(** C6: for each of the three init sequences, if its [k]-th codec write
    failed, the sequence returns that write's error, that write is its
    last codec call, and nothing but the write's own settle delay follows
    it.  [st7703_enable] then returns the same error, leaves [prepared] as
    it was, and makes no further call: no later command of the sequence,
    no exit-sleep, no display-on. *)
Theorem init_sequence_fail_fast (f : init_fn) (s : state) (k : nat) (e : event) :
  (nth_error (codec_calls (since s (snd (call_init_sequence f s)))) k = Some e ->
   ev_ret e < 0 ->
   fst (call_init_sequence f s) = ev_ret e /\
   List.length (codec_calls (since s (snd (call_init_sequence f s)))) = S k /\
   exists pre, since s (snd (call_init_sequence f s)) = pre ++ e :: settle e) /\
  (nth_error (codec_calls (since s (snd (st7703_enable s)))) k = Some e ->
   ev_ret e < 0 ->
   fst (st7703_enable s) = ev_ret e /\
   prepared (ctx (snd (st7703_enable s))) = prepared (ctx s) /\
   List.length (codec_calls (since s (snd (st7703_enable s)))) = S k /\
   exists pre, since s (snd (st7703_enable s)) = pre ++ e :: settle e).
Proof.
  split.
  - destruct (init_sequence_run f s) as (evs & ret & logs & -> & Hrun).
    cbn [fst snd]. rewrite (since_app _ _ evs) by reflexivity.
    intros Hk Hneg. exact (seq_run_fail_fast _ _ Hrun k e Hk Hneg).
  - destruct (st7703_enable_run s) as [Hrun Hp].
    assert (Hok : forall evs tl,
               seq_run evs 0 -> codec_calls tl = [] ->
               nth_error (codec_calls (evs ++ tl)) k = Some e ->
               ev_ret e < 0 -> False).
    { intros evs tl Hr Htl Hk Hneg. unfold codec_calls in *.
      rewrite filter_app, Htl, app_nil_r in Hk.
      destruct (seq_run_fail_fast _ _ Hr k e Hk Hneg) as [H0 _]. lia. }
    destruct Hrun as [evs Hr Hneg -> | evs Hr Hneg -> | evs rs ra rb rc Hr Hrs -> _ ->];
      intros Hk He.
    + destruct (seq_run_fail_fast _ _ Hr k e Hk He) as (H1 & H2 & H3).
      exact (conj H1 (conj Hp (conj H2 H3))).
    + exfalso. refine (Hok evs _ Hr _ Hk He). reflexivity.
    + exfalso. refine (Hok evs _ Hr _ Hk He). reflexivity.
Qed.
Lemma halt_run (fuel : nat) (d : Device) :
  halt fuel d = (None, d, repeat (Delay 1000) fuel).
Proof.
  induction fuel as [|fuel IH]; [reflexivity|].
  cbn [halt repeat]. cbv [bind delay emit].
  rewrite IH. reflexivity.
Qed.

Lemma setup_fails (fuel : nat) (d : Device) :
  lora_present d = false ->
  setup fuel d
  = (None, set_gpio BUZZER_PIN LOW d,
     boot_events ++ [LoRaBegin LORA_FREQUENCY false]
     ++ both error_line ++ repeat (Delay 1000) fuel).
Proof.
  intros H.
  cbv [setup LoRa_begin bind gets Serial_begin SerialBT_begin pinMode digitalWrite
       printToAll println LoRa_setPins modify emit ret].
  cbn [lora_present set_gpio]. rewrite H. cbn [negb].
  rewrite halt_run, !app_nil_r. reflexivity.
Qed.

Lemma setup_succeeds (fuel : nat) (d : Device) :
  lora_present d = true ->
  setup fuel d
  = (Some tt,
     set_gpio BUZZER_PIN LOW (set_gpio BUZZER_PIN HIGH (set_gpio BUZZER_PIN LOW d)),
     boot_events ++ [LoRaBegin LORA_FREQUENCY true]
     ++ ready_events ++ pulse 100).
Proof.
  intros H.
  cbv [setup LoRa_begin bind gets Serial_begin SerialBT_begin pinMode digitalWrite
       printToAll println LoRa_setPins modify emit ret].
  cbn [lora_present set_gpio]. rewrite H. reflexivity.
Qed.

End Startup.

(* ===================================================================== *)
(** ** One iteration, and many *)
(* ===================================================================== *)

Section Iterations.

Lemma loop_port_events (port : Stream) (tag : string) (d : Device) :
  events (loop_port port tag) d = port_trace tag (rx_of port d).
Proof. unfold events. rewrite loop_port_run. reflexivity. Qed.

Lemma loop_port_after (port : Stream) (tag : string) (d : Device) :
  after (loop_port port tag) d = port_after port d.
Proof. unfold after. rewrite loop_port_run. reflexivity. Qed.

(** [loop] is its three blocks, one after the other. *)
Lemma loop_blocks (d : Device) :
  loop d = (loop_port Serial "USB" ;; loop_port SerialBT "BT" ;; loop_radio) d.
Proof.
  unfold loop.
  erewrite bind_silent by reflexivity.
  apply bind_ext.
  - symmetry. unfold loop_port. erewrite bind_silent by reflexivity. reflexivity.
  - intros _ d1.
    erewrite bind_silent by reflexivity.
    apply bind_ext.
    + symmetry. unfold loop_port. erewrite bind_silent by reflexivity. reflexivity.
    + reflexivity.
Qed.

Lemma loop_after (d : Device) :
  after loop d = after loop_radio (before_radio d).
Proof.
  unfold after at 1. rewrite loop_blocks.
  fold (after (loop_port Serial "USB" ;; loop_port SerialBT "BT" ;; loop_radio) d).
  rewrite !after_bind, !loop_port_after. reflexivity.
Qed.

Lemma before_radio_inputs (d : Device) :
  serial_rx (before_radio d) = rest_of (serial_rx d)
  /\ bt_rx (before_radio d) = rest_of (bt_rx d)
  /\ lora_inbox (before_radio d) = lora_inbox d
  /\ gpio (before_radio d) = gpio d.
Proof.
  unfold before_radio.
  destruct (port_after_frame SerialBT (port_after Serial d)) as (G2 & _ & I2 & _).
  destruct (port_after_frame Serial d) as (G1 & _ & I1 & _).
  destruct (port_after_other_rx d) as [B1 _].
  destruct (port_after_other_rx (port_after Serial d)) as [_ S2].
  pose proof (port_after_rx Serial d) as R1.
  pose proof (port_after_rx SerialBT (port_after Serial d)) as R2.
  cbn [rx_of] in R1, R2.
  repeat split; congruence.
Qed.

(** The events of one iteration, from the three inputs alone. *)
Lemma loop_events (d : Device) :
  events loop d
  = port_trace "USB" (serial_rx d)
    ++ port_trace "BT" (bt_rx d)
    ++ radio_trace (lora_inbox d).
Proof.
  unfold events at 1. rewrite loop_blocks.
  fold (events (loop_port Serial "USB" ;; loop_port SerialBT "BT" ;; loop_radio) d).
  rewrite !events_bind, !loop_port_after, !loop_port_events.
  rewrite loop_radio_events. cbn [rx_of].
  destruct (port_after_other_rx d) as [B1 _].
  destruct (before_radio_inputs d) as (_ & _ & I & _).
  unfold before_radio in I. rewrite B1, I. reflexivity.
Qed.

(** The inputs one iteration leaves for the next. *)
Lemma loop_inputs (d : Device) :
  serial_rx (after loop d) = rest_of (serial_rx d)
  /\ bt_rx (after loop d) = rest_of (bt_rx d)
  /\ lora_inbox (after loop d) = tl (lora_inbox d).
Proof.
  rewrite loop_after.
  destruct (loop_radio_after (before_radio d)) as (S & B & I & _).
  destruct (before_radio_inputs d) as (S' & B' & I' & _).
  repeat split; congruence.
Qed.

Lemma loop_keeps_low (d : Device) :
  gpio d BUZZER_PIN = LOW -> gpio (after loop d) BUZZER_PIN = LOW.
Proof.
  intros H. rewrite loop_after.
  destruct (loop_radio_after (before_radio d)) as (_ & _ & _ & G).
  destruct (before_radio_inputs d) as (_ & _ & _ & G').
  apply G. rewrite G'. exact H.
Qed.

Lemma loops_step_events (n : nat) (d : Device) :
  events (loops (S n)) d = events loop d ++ events (loops n) (after loop d).
Proof. cbn [loops]. apply events_bind. Qed.

Lemma loops_step_after (n : nat) (d : Device) :
  after (loops (S n)) d = after (loops n) (after loop d).
Proof. cbn [loops]. apply after_bind. Qed.

Lemma loops_keep_low (n : nat) (d : Device) :
  gpio d BUZZER_PIN = LOW -> gpio (after (loops n) d) BUZZER_PIN = LOW.
Proof.
  revert d. induction n as [|n IH]; intros d H; [exact H|].
  rewrite loops_step_after. apply IH, loop_keeps_low, H.
Qed.

(** Iterations see the device through its three inputs only. *)
Lemma loops_same_inputs (n : nat) (d d' : Device) :
  serial_rx d' = serial_rx d -> bt_rx d' = bt_rx d ->
  lora_inbox d' = lora_inbox d ->
  events (loops n) d' = events (loops n) d.
Proof.
  revert d d'. induction n as [|n IH]; intros d d' HS HB HI; [reflexivity|].
  rewrite !loops_step_events, !loop_events, HS, HB, HI.
  f_equal.
  destruct (loop_inputs d) as (S1 & B1 & I1).
  destruct (loop_inputs d') as (S2 & B2 & I2).
  apply IH; congruence.
Qed.

End Iterations.

(* ===================================================================== *)
(** ** Reading traces *)
(* ===================================================================== *)

Section Traces.

Lemma printed_app (port : Stream) (a b : list Event) :
  printed port (a ++ b) = printed port a ++ printed port b.
Proof.
  induction a as [|e a IH]; [reflexivity|].
  destruct e as [| | | | |p l| | |]; cbn [app printed]; try exact IH.
  destruct p, port; cbn [app]; rewrite IH; reflexivity.
Qed.

Lemma radio_out_app (a b : list Event) :
  radio_out (a ++ b) = radio_out a ++ radio_out b.
Proof.
  induction a as [|e a IH]; [reflexivity|].
  destruct e; cbn [app radio_out]; rewrite IH; reflexivity.
Qed.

--------------------------------------------------

The reply should consist solely of the lines of the data, exact, from the opening line through the line with "it was, and", inclusive.

▶ [EXERCISE RESPONSE]
(** C6: for each of the three init sequences, if its [k]-th codec write
    failed, the sequence returns that write's error, that write is its
    last codec call, and nothing but the write's own settle delay follows
    it.  [st7703_enable] then returns the same error, leaves [prepared] as
    it was, and makes no further call: no later command of the sequence,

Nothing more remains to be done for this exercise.